What you need to do: Among the entries below, extract exactly the lines that run from the one with "intros pk sk." through the one with "on_table t a ts → is_reserved", both ends included.

[[ Data records, beginning ]]

(** Another table is not, either. *)
Lemma other_table_on_table a ts key item :
  key.1.1 ≠ t → on_table t a ts → let ts' := <[key := item]> ts in on_table t a ts' ∧ snapshots_advance t ts ts'.
Proof.
  intros Hne Hon ts'. assert (∀ pk sk, stored t ts' pk sk = stored t ts pk sk) as Hs.
  { intros pk sk. unfold stored, ts'. rewrite lookup_insert_ne; [done|]. by intros ->. }
  apply (kept_on_table a ts ts' Hon); [|done]. intros id Hr. by apply kept_same.
Qed.

Context `{!DynamoExpressions, !ExpressionLaws}.

(** A stand-alone snapshot. *)
Lemma snapshot_on_table a ts check sn i :
  on_table t a ts → is_reserved (sn_entity_id sn) = false → snapshot_item sn None = Ok i →
  (∀ ts, action_writes ts check = None) →
  let items := [check; head_action t (snapshot_cover (sn_entity_id sn) (sn_event_sequence sn));
    put_action t i (Some PUT_SNAPSHOT_CONDITION) [(":new"%string, an (sn_event_sequence sn))]] in
  applicable ts items →
  on_table t a (apply_actions ts items) ∧ snapshots_advance t ts (apply_actions ts items).
Proof.
  intros Hon Hr Hi Hcheck items Happ. set (id := sn_entity_id sn) in *. set (new := sn_event_sequence sn) in *.
  apply snapshot_item_spec in Hi as [Hk Hseq]. fold id in Hk. fold new in Hseq. set (put := put_action t i _ _) in items.
  pose proof (place_keyed t _ _ _ Hk : action_place put = _) as Hp.
  assert (∀ pk sk, log_key t pk sk ≠ log_key t id SNAPSHOT_SORT_KEY →
    stored t (apply_actions ts items) pk sk = stored t ts pk sk) as Hother.
  { intros pk sk Hne. apply applied_elsewhere. intros x Hx Hpx. unfold items in Hx.
    rewrite !elem_of_cons in Hx. destruct Hx as [->|[->|[->|Hx]]]; [apply Hcheck|done|congruence|by apply not_elem_of_nil in Hx]. }
  assert (covers t (apply_actions ts items) id new) as Hnew.
  { unfold covers, stored. rewrite (applied_at _ _ put _ Happ); [|set_solver|done].
    cbn [put put_action action_writes]. by rewrite to_sdk_plain by apply Hk. }
  pose proof (ot_stream _ _ _ Hon id Hr) as [Hh _ _ Hc]. destruct Happ as (Hholds & _ & _).
  unfold items in Hholds. rewrite !Forall_cons in Hholds. destruct Hholds as (_ & Hguard & Hput & _).
  unfold action_holds in Hguard, Hput. rewrite head_action_place in Hguard. rewrite Hp in Hput.
  cbn [head_action snapshot_cover ha_update_expression ha_condition_expression ha_names ha_values ha_entity_id at_place] in Hguard.
  cbn [put put_action at_place] in Hput.
  assert (new ≤ llen (log_at (ab_log a) id)) as Hle.
  { destruct (Z.ltb_spec 0 new); [|unfold llen; lia]. destruct (log_at (ab_log a) id) as [|e es].
    - apply law_head_covers_present in Hguard. unfold stored in Hh. by rewrite Hh in Hguard.
    - by eapply law_head_covers. }
  apply (kept_on_table a ts _ Hon).
  - intros id' Hr'. destruct (decide (id' = id)) as [->|Hne].
    2: { apply kept_same. intros sk. apply Hother. by intros [? _]%log_key_inj. }
    split.
    + apply Hother. by intros [_ ?]%log_key_inj.
    + intros n Hn. left. apply Hother. intros [_ ?]%log_key_inj. unfold SNAPSHOT_SORT_KEY in *. lia.
    + right. exists new. split; [done|]. split; [done|]. intros z' Hz'. by eapply law_snapshot_newer.
  - intros cid. apply Hother. by intros [_ ?]%log_key_inj.
Qed.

[[ Data records, end ]]

Exercise output:
  { intros pk sk. unfold stored, ts'. rewrite lookup_insert_ne; [done|]. by intros ->. }
  apply (kept_on_table a ts ts' Hon); [|done]. intros id Hr. by apply kept_same.
Qed.

Context `{!DynamoExpressions, !ExpressionLaws}.

(** A stand-alone snapshot. *)
Lemma snapshot_on_table a ts check sn i :
  on_table t a ts → is_reserved (sn_entity_id sn) = false → snapshot_item sn None = Ok i →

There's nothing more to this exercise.